About this exercise:
The stretch from the line with "k cur Hc Hs." through the line with "contains sep s = false -> split" in the records below: write it out exactly, and nothing else.

Study material:
(** A world with a tracklist whose entries are all well formed. *)
Definition good_text : str :=
  lit "# Title: Demo" ++ [creturn; newline]
  ++ lit "00:00 Artist A - Track One" ++ [newline]
  ++ lit "REM Genre Ambient" ++ [newline]
  ++ lit "03:15 Artist B - Track Two".

Definition good_world : world :=
  World (fun p => if str_eqb p sample_path then Some good_text else None)
        (fun p => str_eqb p (lit "album")) [].

End Survey.

(* ================================================================== *)
(** * Properties *)
(* ================================================================== *)

Section PyFacts.
Import Py.

Lemma str_eqb_eq (a b : str) : str_eqb a b = true <-> a = b.
Proof.
  unfold str_eqb. destruct (list_eq_dec ascii_dec a b); split; congruence.
Qed.

Lemma str_eqb_neq (a b : str) : str_eqb a b = false <-> a <> b.
Proof.
  unfold str_eqb. destruct (list_eq_dec ascii_dec a b); split; congruence.
Qed.

Lemma str_eqb_refl (a : str) : str_eqb a a = true.
Proof. now apply str_eqb_eq. Qed.

Lemma startswith_app (p r : str) : startswith p (p ++ r) = true.
Proof.
  induction p as [|a p IH]; simpl; [reflexivity|].
  now rewrite Ascii.eqb_refl, IH.
Qed.

Lemma startswith_inv (p s : str) :
  startswith p s = true -> exists r, s = p ++ r.
Proof.
  revert s. induction p as [|a p IH]; intros s H.
  - now exists s.
  - destruct s as [|b s]; simpl in H; [discriminate|].
    apply andb_prop in H as [Hab Hps].
    apply Ascii.eqb_eq in Hab. subst b.
    destruct (IH _ Hps) as [r ->]. now exists r.
Qed.

(** Skipping the rest of a recognised separator. *)
Lemma split_go_skip (sep : str) (k : nat) (cur s : str) :
  k <= length s ->
  split_go sep k cur s = split_go sep 0 cur (skipn k s).
Proof.
  revert k. induction s as [|c s IH]; intros k Hk.
  - destruct k; [reflexivity | simpl in Hk; lia].
  - destruct k; [reflexivity|]. simpl in Hk.
    change (split_go sep (S k) cur (c :: s)) with (split_go sep k cur s).
    rewrite IH by lia. reflexivity.
Qed.

Lemma split_go_match (sep cur r : str) :
  sep <> [] ->
  split_go sep 0 cur (sep ++ r) = rev cur :: split_go sep 0 [] r.
Proof.
  intros Hsep. destruct sep as [|a sep]; [congruence|].
  change ((a :: sep) ++ r) with (a :: (sep ++ r)).
  cbn [split_go].
  change (a :: sep ++ r) with ((a :: sep) ++ r).
  rewrite startswith_app.
  rewrite split_go_skip by (simpl; rewrite length_app; lia).
  f_equal. f_equal. simpl. rewrite Nat.sub_0_r.
  rewrite skipn_app, skipn_all, Nat.sub_diag. reflexivity.
Qed.

Lemma split_go_step (sep cur : str) (c : ascii) (s : str) :
  startswith sep (c :: s) = false ->
  split_go sep 0 cur (c :: s) = split_go sep 0 (c :: cur) s.
Proof. intros H. cbn [split_go]. now rewrite H. Qed.

(** The field being read only prefixes the first field. *)
Lemma split_go_cur (sep : str) (k : nat) (cur s : str) :
  exists h t,
    split_go sep k [] s = h :: t /\
    split_go sep k cur s = (rev cur ++ h) :: t.
Proof.
  revert k cur. induction s as [|c s IH]; intros k cur.
  - exists [], []. simpl. now rewrite app_nil_r.
  - destruct k as [|k].
    + cbn [split_go]. destruct (startswith sep (c :: s)).
      * exists [], (split_go sep (length sep - 1) [] s).
        simpl. now rewrite app_nil_r.
      * destruct (IH 0 [c]) as (h & t & E1 & E2).
        destruct (IH 0 (c :: cur)) as (h' & t' & E1' & E2').
        rewrite E1 in E1'. injection E1' as <- <-.
        exists (rev [c] ++ h), t. split; [exact E2|].
        rewrite E2'. simpl. now rewrite <- app_assoc.
    + cbn [split_go]. apply IH.
Qed.

(** Every character of every field comes from the text. *)
Lemma split_go_chars (P : ascii -> Prop) (sep : str) (k : nat) (cur s : str) :
  Forall P cur -> Forall P s ->
  Forall (Forall P) (split_go sep k cur s).
Proof.
  revert k cur. induction s as [|c s IH]; intros k cur Hc Hs.
  - simpl. constructor; [|constructor]. now apply Forall_rev.
  - inversion Hs; subst. destruct k as [|k]; cbn [split_go].
    + destruct (startswith sep (c :: s)).
      * constructor; [now apply Forall_rev|]. apply IH; auto.
      * apply IH; auto.
    + apply IH; auto.
Qed.

Lemma split_chars (P : ascii -> Prop) (sep s : str) :
  Forall P s -> Forall (Forall P) (split sep s).
Proof. intros H. apply split_go_chars; auto. Qed.

Lemma split_nonempty (sep s : str) : split sep s <> [].
Proof.
  unfold split. destruct (split_go_cur sep 0 [] s) as (h & t & E & _).
  rewrite E. discriminate.
Qed.

(** A text without the separator is one field. *)
Lemma split_go_absent (sep cur s : str) :
  contains sep s = false ->
  split_go sep 0 cur s = [rev cur ++ s].
Proof.
  revert cur. induction s as [|c s IH]; intros cur H.
  - simpl. now rewrite app_nil_r.
  - simpl in H. apply orb_false_iff in H as [H1 H2].
    rewrite split_go_step by exact H1.
    rewrite IH by exact H2. simpl. now rewrite <- app_assoc.
Qed.

Lemma split_absent (sep s : str) :
  contains sep s = false -> split sep s = [s].
Proof. intros H. unfold split. now rewrite split_go_absent. Qed.

Lemma contains_app_l (sep a b : str) :
  contains sep a = true -> contains sep (a ++ b) = true.
Proof.
  induction a as [|c a IH]; simpl.
  - rewrite orb_false_r. intros H.
    destruct sep; [|discriminate]. destruct b; reflexivity.
  - intros H. apply orb_true_iff in H as [H|H].
    + apply startswith_inv in H as [r E].
      change (c :: a ++ b) with ((c :: a) ++ b). rewrite E, <- app_assoc.
      now rewrite startswith_app.
    + rewrite (IH H). apply orb_true_r.
Qed.

End PyFacts.

Section NumberFacts.
Import Py Notions.

Lemma dropwhile_none (p : ascii -> bool) (s : str) :
  forallb (fun c => negb (p c)) s = true -> dropwhile p s = s.
Proof.
  destruct s as [|c s]; simpl; [reflexivity|].
  intros H. apply andb_prop in H as [H _].
  now destruct (p c).
Qed.

Lemma forallb_rev (p : ascii -> bool) (s : str) :
  forallb p (rev s) = forallb p s.
Proof.
  induction s as [|c s IH]; simpl; [reflexivity|].
  rewrite forallb_app, IH. simpl. rewrite andb_true_r. apply andb_comm.
Qed.

Lemma strip_by_none (p : ascii -> bool) (s : str) :
  forallb (fun c => negb (p c)) s = true -> strip_by p s = s.
Proof.
  intros H. unfold strip_by, rstrip_by, lstrip_by.
  rewrite (dropwhile_none p s H).
  rewrite dropwhile_none by now rewrite forallb_rev.
  apply rev_involutive.
Qed.

Lemma forallb_impl (p q : ascii -> bool) (s : str) :
  (forall c, p c = true -> q c = true) ->
  forallb p s = true -> forallb q s = true.
Proof.
  intros Hpq. induction s as [|c s IH]; simpl; [reflexivity|].
  intros H. apply andb_prop in H as [H1 H2].
  now rewrite (Hpq _ H1), IH.
Qed.

Lemma isdecimal_plain (c : ascii) :
  isdecimal c = true ->
  int_space c = false /\ Ascii.eqb c "-" = false /\ Ascii.eqb c "+" = false
  /\ isdigit c = true /\ Ascii.eqb c ":" = false /\ Ascii.eqb c newline = false.
Proof.
  destruct c as [[|] [|] [|] [|] [|] [|] [|] [|]];
    vm_compute; intros H; try discriminate H; repeat split.
Qed.

Lemma int_body_decimal (s : str) (b : bool) (acc : N) :
  forallb isdecimal s = true ->
  int_body b acc s =
  match s with
  | [] => if b then Some acc else None
  | _ :: _ => Some (fold_left (fun a c => (10 * a + digit_val c)%N) s acc)
  end.
Proof.
  revert b acc. induction s as [|c s IH]; intros b acc H; [reflexivity|].
  simpl in H. apply andb_prop in H as [Hc Hs].
  cbn [int_body]. rewrite Hc, (IH _ _ Hs).
  destruct s; reflexivity.
Qed.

Reply:
  revert k cur. induction s as [|c s IH]; intros k cur Hc Hs.
  - simpl. constructor; [|constructor]. now apply Forall_rev.
  - inversion Hs; subst. destruct k as [|k]; cbn [split_go].
    + destruct (startswith sep (c :: s)).
      * constructor; [now apply Forall_rev|]. apply IH; auto.
      * apply IH; auto.
    + apply IH; auto.
Qed.

Lemma split_chars (P : ascii -> Prop) (sep s : str) :
  Forall P s -> Forall (Forall P) (split sep s).
Proof. intros H. apply split_go_chars; auto. Qed.

Lemma split_nonempty (sep s : str) : split sep s <> [].
Proof.
  unfold split. destruct (split_go_cur sep 0 [] s) as (h & t & E & _).
  rewrite E. discriminate.
Qed.

(** A text without the separator is one field. *)
Lemma split_go_absent (sep cur s : str) :
  contains sep s = false ->
  split_go sep 0 cur s = [rev cur ++ s].
Proof.
  revert cur. induction s as [|c s IH]; intros cur H.
  - simpl. now rewrite app_nil_r.
  - simpl in H. apply orb_false_iff in H as [H1 H2].
    rewrite split_go_step by exact H1.
    rewrite IH by exact H2. simpl. now rewrite <- app_assoc.
Qed.

Lemma split_absent (sep s : str) :
  contains sep s = false -> split sep s = [s].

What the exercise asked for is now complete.